Criticism is not censorship. It is something writers study to improve their writing. I hope it proves useful to others.

4 comments:

Mrs. Marshall said...

Thank you so much for this. I am only halfway through the review, but I totally get what you are saying. And I just know that I would not have picked up on any this. Working on getting there, but not there yet.



Mrs. Marshall said...

Done reading and yes on this:

"Contacting them privately would help them, but it wouldn't help all the librarians who are selecting and deselecting books in their collections, and it wouldn't help teachers who, if they read this thread, might decide not to use the book. This review is not a "call" for the book to be withdrawn from shelves. It is criticism. It is not censorship."


And the author and editors shouldn't feel shamed.

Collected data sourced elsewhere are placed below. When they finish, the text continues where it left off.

(** C1 (amended): for each strategy built by its constructor with a
    positive limit and window, and every sequence of [consume] calls with
    non-negative weights on a memory store that starts empty: after an
    admitted call the count stored for the identity (for the token
    bucket: the tokens used, [limit - tokens]) does not exceed [limit];
    a rejected call performs no [set] and no debit.  For the fixed and
    sliding windows the store is then exactly what it was.  For the
    token bucket every other key is what it was, no bucket is created,
    and a bucket already stored keeps its expiry and reset time and has
    no fewer tokens than before: only the refill step shows in it. *)
Theorem C1_usage_bounded_rejection_without_debit (c : Strategy.class)
    (options : StrategyOptions) (keyPrefix : string) (calls : list Strategy.call)
    (key : string) (weight now : Z) :
  let s := Strategy.new c options in
  0 < Strategy.limit s → 0 < Strategy.windowMs s →
  Forall (λ c, 0 <= Strategy.c_weight c) calls → 0 <= weight →
  let st := Strategy.run s calls (Strategy.empty s keyPrefix) in
  let d := (Strategy.consume s key weight now st).1 in
  let st' := (Strategy.consume s key weight now st).2 in
  if limited d then Strategy.rejectionEffect s key st st'
  else Strategy.withinLimit s key now st'.
Proof.
  destruct c; cbv zeta;
    cbn [Strategy.new Strategy.limit Strategy.windowMs Strategy.state Strategy.consume
         Strategy.empty Strategy.rejectionEffect Strategy.withinLimit];
    intros Hl Hw Hcalls Hweight;
    match goal with
    | |- context [Strategy.run ?s calls ?e] => set (st := Strategy.run s calls e)
    end;
    match goal with
    | |- context [(?f key weight now ?x).2] =>
        set (d := (f key weight now x).1); set (st' := (f key weight now x).2)
    end.
  - (* fixed window *)
    set (self := FixedWindowStrategy.new options) in *.
    destruct (Z.lt_ge_cases (FixedWindowStrategy.limit self)
                (count (FixedWindowStrategy.loaded self key now st) + weight)) as [Hlt|Hge].
    + subst d st'. by rewrite (fixed_consume_limited self key weight now st Hlt).
    + subst d st'. rewrite (fixed_consume_accepted self key weight now st Hge).
      cbn [fst snd limited]. eexists. rewrite get_set_eq. split; [reflexivity|].
      cbn [count MemoryStore.obj]. lia.
  - (* sliding window *)
    set (self := SlidingWindowStrategy.new options) in *.
    assert (Hinv : SlidingWindowStrategy.countsNonNegative st).
    { apply (sliding_run_preserves self); [done|]. apply countsNonNegative_new. }
    pose proof (loadedPreviousCount_nonneg self key now st Hinv) as Hp.
    pose proof (effectivePreviousCount_nonneg self _ now Hw Hp) as Heff.
    destruct (Z.lt_ge_cases (SlidingWindowStrategy.limit self)
                (SlidingWindowStrategy.effectivePreviousCount self
                   (SlidingWindowStrategy.loadedPreviousCount self key now st) now
                 + (count (SlidingWindowStrategy.loadedCurrent self key now st) + weight)))
      as [Hlt|Hge].
    + subst d st'. by rewrite (sliding_consume_limited self key weight now st Hlt).
    + subst d st'. rewrite (sliding_consume_accepted self key weight now st Hge).
      cbn [fst snd limited]. eexists. rewrite get_set_eq. split; [reflexivity|].
      cbn [count MemoryStore.obj]. lia.
  - (* token bucket *)
    set (self := TokenBucketStrategy.new options) in *.
    assert (Hr : (0 <= TokenBucketStrategy.refillRate self)%Q)
      by by apply refillRate_new_nonneg.
    assert (Hl0 : 0 <= TokenBucketStrategy.limit self) by lia.
    assert (Hinv : TokenBucketStrategy.tokensInRange self st).
    { apply (token_run_preserves self); [done..|]. apply tokensInRange_new. }
    set (b := TokenBucketStrategy.refill self (TokenBucketStrategy.loaded self key now st) now).
    destruct (TokenBucketStrategy.Qlt_bool (tokens b) (Double.ofZ weight)) eqn:E.
    + subst d st'. rewrite (token_consume_limited self key weight now st E).
      cbn [fst snd limited]. unfold TokenBucketStrategy.afterRefill.
      destruct (0 <? _) eqn:El.
      * split; [reflexivity|]. split; [intros k Hk; by apply get_assign_ne|].
        rewrite get_assign_eq.
        destruct (MemoryStore.get st (TokenBucketStrategy.storeKey key)) as [e|] eqn:Eg;
          [|reflexivity].
        eexists. split; [reflexivity|]. cbn [MemoryStore.obj MemoryStore._expireAt].
        assert (Hload : TokenBucketStrategy.loaded self key now st = MemoryStore.obj e).
        { unfold TokenBucketStrategy.loaded. by rewrite Eg. }
        rewrite Hload.
        assert (He : TokenBucketStrategy.inRange self (MemoryStore.obj e)).
        { unfold MemoryStore.get in Eg. apply (Hinv _ _ Eg). }
        destruct (refill_grows self _ now Hl0 Hr He) as (_ & Hgrow & Hreset).
        by repeat split.
      * split; [reflexivity|]. split; [done|].
        destruct (MemoryStore.get st (TokenBucketStrategy.storeKey key)) as [e|];
          [|reflexivity].
        eexists. split; [reflexivity|]. repeat split. apply Qle_refl.
    + subst d st'. rewrite (token_consume_accepted self key weight now st E).
      cbn [fst snd limited]. eexists. rewrite get_set_eq. split; [reflexivity|].
      cbn [tokens MemoryStore.obj]. fold b. apply Qlt_bool_false_iff in E.
      assert (0 <= Double.sub (tokens b) (Double.ofZ weight))%Q
        by (unfold Double.sub; apply round_nonneg; lra).
      lra.
Qed.

Lemma C1_usage_bounded_rejection_without_debit_witness :
  let s := Strategy.new Strategy.TokenBucketClass (mkStrategyOptions (Some 10) (Some 1000)) in
  let st := Strategy.run s [Strategy.mkCall "ip" 10 0] (Strategy.empty s "flame-limit:") in
  Strategy.rejectionEffect s "ip" st (Strategy.consume s "ip" 1 50 st).2.
Proof.
  intros s st.
  pose proof (C1_usage_bounded_rejection_without_debit Strategy.TokenBucketClass
                (mkStrategyOptions (Some 10) (Some 1000)) "flame-limit:"
                [Strategy.mkCall "ip" 10 0] "ip" 1 50) as H.
  cbv zeta in H. fold s in H. fold st in H.
  assert (Hd : limited (Strategy.consume s "ip" 1 50 st).1 = true)
    by (vm_compute; reflexivity).
  rewrite Hd in H. apply H.
  - vm_compute. reflexivity.
  - vm_compute. reflexivity.
  - repeat constructor. cbn. lia.
  - lia.
Defined.
(** Keyword, whitespace, an identifier over [ident_char], the rest of the
    line. *)
Definition declaration_shape (ident_char : ascii -> bool) (m : text) : Prop :=
  exists kw ws ident rest,
    m = kw ++ ws ++ ident ++ rest /\
    ci_eq (str "TABLE") kw /\
    ws <> [] /\ forallb is_space ws = true /\
    ident <> [] /\ forallb ident_char ident = true /\
    forallb not_newline rest = true.

(** The match stops where the line does. *)
Definition at_end_of_line (rest : text) : Prop :=
  rest = [] \/ exists t, rest = newline :: t.

(** [match.group(1)] of the search in [extract_table_name]. *)
Definition captured_ref (table_statement : text) : option text :=
  re_search true table_name_pattern table_statement ≫= group1.

(** The required fields with no exclusion statement in the context. *)
Definition unmatched (required_fields : list text) (full : text) : list text :=
  filter (fun field => colexc_found field full = false) required_fields.

(** A row without NULL cells. *)
Definition some_row (r : text * text) : row := (Some (fst r), Some (snd r)).

(** The upper-cased field names of the rows of table [t], in row order. *)
Definition fields_for (t : text) (results : list (text * text)) : list text :=
  map (fun r => upper (snd r)) (filter (fun r => upper (fst r) = t) results).
(** * Easy English Buddy: the reply splitter and the speech delivery loop

    A shallow embedding of [parse_gigachat_response] and [process_message]
    of [src/main.py], and the properties of the specification proved (or
    refuted) on it.

    Python strings are sequences of Unicode code points: a character is its
    code point ([N]) and a string is a list of characters.  The built-in
    string methods used by the source ([strip], [split], [join],
    [startswith], [in]) are modelled by structural recursion.  The
    coroutine [process_message] is a function from the history of
    collaborator calls to a result and the list of calls it makes. *)

From Stdlib Require Import List NArith ZArith Bool Lia Arith.
Import ListNotations.

Set Implicit Arguments.

(** ** Python strings *)

Definition char := N.
Definition str := list char.

Definition is_empty (A : Type) (l : list A) : bool :=
  match l with [] => true | _ :: _ => false end.

Definition nonempty (A : Type) (l : list A) : bool := negb (is_empty l).

(** [str.isspace] on one character: the code points [Py_UNICODE_ISSPACE]
    accepts, which are also the ones [str.strip()] and [str.split()] drop. *)
Definition isspace (c : char) : bool :=
  ((9 <=? c) && (c <=? 13) || (28 <=? c) && (c <=? 32) || (c =? 133) || (c =? 160)
   || (c =? 5760) || (8192 <=? c) && (c <=? 8202) || (c =? 8232) || (c =? 8233)
   || (c =? 8239) || (c =? 8287) || (c =? 12288))%N.

(** ['Ѐ' <= char <= 'ӿ'] *)
Definition is_cyrillic (c : char) : bool := ((1024 <=? c) && (c <=? 1279))%N.

Definition has_cyrillic (s : str) : bool := existsb is_cyrillic s.

Fixpoint lstrip_by (p : char -> bool) (s : str) : str :=
  match s with
  | [] => []
  | c :: s' => if p c then lstrip_by p s' else s
  end.

Fixpoint rstrip_by (p : char -> bool) (s : str) : str :=
  match s with
  | [] => []
  | c :: s' =>
      match rstrip_by p s' with
      | [] => if p c then [] else [c]
      | r => c :: r
      end
  end.

Definition strip_by (p : char -> bool) (s : str) : str :=
  rstrip_by p (lstrip_by p s).

(** [s.strip()] *)
Definition strip (s : str) : str := strip_by isspace s.

(** [s.strip(chars)] *)
Definition strip_chars (chars : str) (s : str) : str :=
  strip_by (fun c => existsb (N.eqb c) chars) s.

(** [s.startswith(prefix)] *)
Fixpoint startswith (prefix s : str) : bool :=
  match prefix, s with
  | [], _ => true
  | _ :: _, [] => false
  | a :: prefix', b :: s' => (a =? b)%N && startswith prefix' s'
  end.

(** [sub in s] *)
Fixpoint contains (sub s : str) : bool :=
  startswith sub s ||
  match s with
  | [] => false
  | _ :: s' => contains sub s'
  end.

Definition may_split (maxsplit : option nat) : bool :=
  match maxsplit with Some 0 => false | _ => true end.

(** [split_go sep maxsplit skip s]: the piece that is being read and the
    pieces after it; [skip] characters of a separator that has just been
    recognised are still to be passed over. *)
Fixpoint split_go (sep : str) (maxsplit : option nat) (skip : nat) (s : str)
  : str * list str :=
  match s with
  | [] => ([], [])
  | c :: s' =>
      match skip with
      | S k => split_go sep maxsplit k s'
      | O =>
          if may_split maxsplit && startswith sep s then
            ([], let '(p, r) :=
                   split_go sep (option_map pred maxsplit) (length sep - 1) s'
                 in p :: r)
          else
            let '(p, r) := split_go sep maxsplit 0 s' in (c :: p, r)
      end
  end.

(** [s.split(sep, maxsplit)] for a non-empty [sep]; [None] is no limit. *)
Definition split (sep : str) (maxsplit : option nat) (s : str) : list str :=
  let '(p, r) := split_go sep maxsplit 0 s in p :: r.

Definition cons_word (w : str) (ws : list str) : list str :=
  match w with [] => ws | _ :: _ => w :: ws end.

Fixpoint words_go (s : str) : str * list str :=
  match s with
  | [] => ([], [])
  | c :: s' =>
      let '(w, ws) := words_go s' in
      if isspace c then ([], cons_word w ws) else (c :: w, ws)
  end.

(** [s.split()]: the maximal runs of characters that are not whitespace. *)
Definition split_ws (s : str) : list str :=
  let '(w, ws) := words_go s in cons_word w ws.

(** [sep.join(l)] *)
Fixpoint join (sep : str) (l : list str) : str :=
  match l with
  | [] => []
  | x :: rest =>
      match rest with
      | [] => x
      | _ :: _ => x ++ sep ++ join sep rest
      end
  end.

(** ** Exceptions *)

Inductive exn := IndexError | ValueError | ServiceError.

Inductive result (A : Type) :=
| Ok (a : A)
| Raise (e : exn).

Arguments Raise {A} e.

Definition bind_result (A B : Type) (r : result A) (k : A -> result B) : result B :=
  match r with
  | Ok a => k a
  | Raise e => Raise e
  end.

Declare Scope result_scope.
Delimit Scope result_scope with res.

Notation "x <- c ;; k" := (bind_result c (fun x => k))
  (at level 61, c at next level, right associativity) : result_scope.
Notation "' pat <- c ;; k" := (bind_result c (fun x => match x with pat => k end))
  (at level 61, pat pattern, c at next level, right associativity) : result_scope.

(** [l[i]]: raises [IndexError] out of range. *)
Definition index (A : Type) (l : list A) (i : nat) : result A :=
  match nth_error l i with
  | Some x => Ok x
  | None => Raise IndexError
  end.

(** ** String constants of the source *)

(** ['---'] *)
Definition sep : str := [45; 45; 45]%N.
(** ['\n'] *)
Definition nl : str := [10]%N.
(** ['['] *)
Definition lbracket : str := [91]%N.
(** ['[]'] *)
Definition brackets : str := [91; 93]%N.
(** [' '] *)
Definition space : str := [32]%N.

(** ["Translation not available"] *)
Definition placeholder : str :=
  [84; 114; 97; 110; 115; 108; 97; 116; 105; 111; 110; 32; 110; 111; 116; 32;
   97; 118; 97; 105; 108; 97; 98; 108; 101]%N.

(** The text sent for a message without text. *)
Definition rejection : str :=
  [1055; 1086; 1078; 1072; 1083; 1091; 1081; 1089; 1090; 1072; 44; 32; 1086;
   1090; 1087; 1088; 1072; 1074; 1100; 1090; 1077; 32; 1090; 1077; 1082; 1089;
   1090; 1086; 1074; 1086; 1077; 32; 1089; 1086; 1086; 1073; 1097; 1077; 1085;
   1080; 1077; 46]%N.

(** [error_note]: the notice that no audio could be produced. *)
Definition error_note : str :=
  [10; 10; 9888; 65039; 32; 95; 1053; 1077; 32; 1091; 1076; 1072; 1083; 1086;
   1089; 1100; 32; 1089; 1075; 1077; 1085; 1077; 1088; 1080; 1088; 1086; 1074;
   1072; 1090; 1100; 32; 1086; 1079; 1074; 1091; 1095; 1082; 1091; 32; 1076;
   1083; 1103; 32; 1092; 1088; 1072; 1079; 1099; 46; 95]%N.

(** [error_message]: the apology of the outer handler. *)
Definition error_message : str :=
  [1055; 1088; 1086; 1080; 1079; 1086; 1096; 1083; 1072; 32; 1086; 1096; 1080;
   1073; 1082; 1072; 32; 1087; 1088; 1080; 32; 1086; 1073; 1088; 1072; 1073;
   1086; 1090; 1082; 1077; 32; 1074; 1072; 1096; 1077; 1075; 1086; 32; 1079;
   1072; 1087; 1088; 1086; 1089; 1072; 46; 32; 1055; 1086; 1078; 1072; 1083;
   1091; 1081; 1089; 1090; 1072; 44; 32; 1087; 1086; 1087; 1088; 1086; 1073;
   1091; 1081; 1090; 1077; 32; 1077; 1097; 1077; 32; 1088; 1072; 1079; 32;
   1087; 1086; 1079; 1078; 1077; 46]%N.

(** ["Markdown"] *)
Definition markdown : str := [77; 97; 114; 107; 100; 111; 119; 110]%N.

(** ["voice.opus"] *)
Definition voice_opus : str := [118; 111; 105; 99; 101; 46; 111; 112; 117; 115]%N.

This is a learning opportunity and the best way to take that in is...listen...and don't respond with "Yes, but..."

Jean Mendoza said...

As I read your review, I got to thinking about unreliable narrators in fiction for young people, in general. For me as a fiction reader, when apparently factual information about Native people and identity comes from a narrator who hasn't been straightforward about facts of her own life -- that makes it hard to trust whatever actual information the author tries to present about those things.

If the narrator discovers the errors of her ways and sets things right, I suppose that problem could be taken care of, maybe. Or if the reader already knows enough to say, "Hey wait a minute." But especially if resolution/counterpoint is absent, a narrator's mistakes/misunderstandings/lies can get jumbled w/actual new info in a reader's mind. That doesn't seem helpful.

As I said, these thoughts aren'tt specific to this book. I know we are supposed to trust young readers to sort out what the problems are and what the facts are. But even adult readers often lack context & background related to Native people & issues. Will be thinking more about this!

Mike M said...

Thanks for another fine point-by-point review. I grew up in Ohlone Country, though it was taught as Costanoan back in my school days (yes--we did those mission projects; yes, we rode past the horrendous Junipero Serra sculpture on trips to the City), so I might have been intrigued by this book if I saw it on the library shelf. Now I might have to seek it out, to see for myself if it belongs on the "yuck shelf" in my mind.

Something authors and publishers might want to be more careful about is watching all the angles when they try to tick off too many check-boxes. Your critique covers the "Native heritage" check-box -- looks like a "Fail". As far as we can tell from your review, it seems like the "LGBTQA-Two-Moms" check-box may be a "Pass" for normal background. The third check-box, for "Adoptee identity" is the one that intrigues me, even though the first "Fail" renders it moot.

It sounds to me (again based on your review, which was not concerned with this issue) like the lies, the shame, the borrowing, the stealing, the re-thinking, the embracing, rejecting and all-around-confusion involved in building a transracial adoptee's identity may be accurate. I'll have to read it and see. Honestly though she'd need to be a really well-drawn unreliable narrator to pull it off successfully, and not likely in a children's novel, rare even in adult fiction like Hobson's Where the Dead Sit Talking.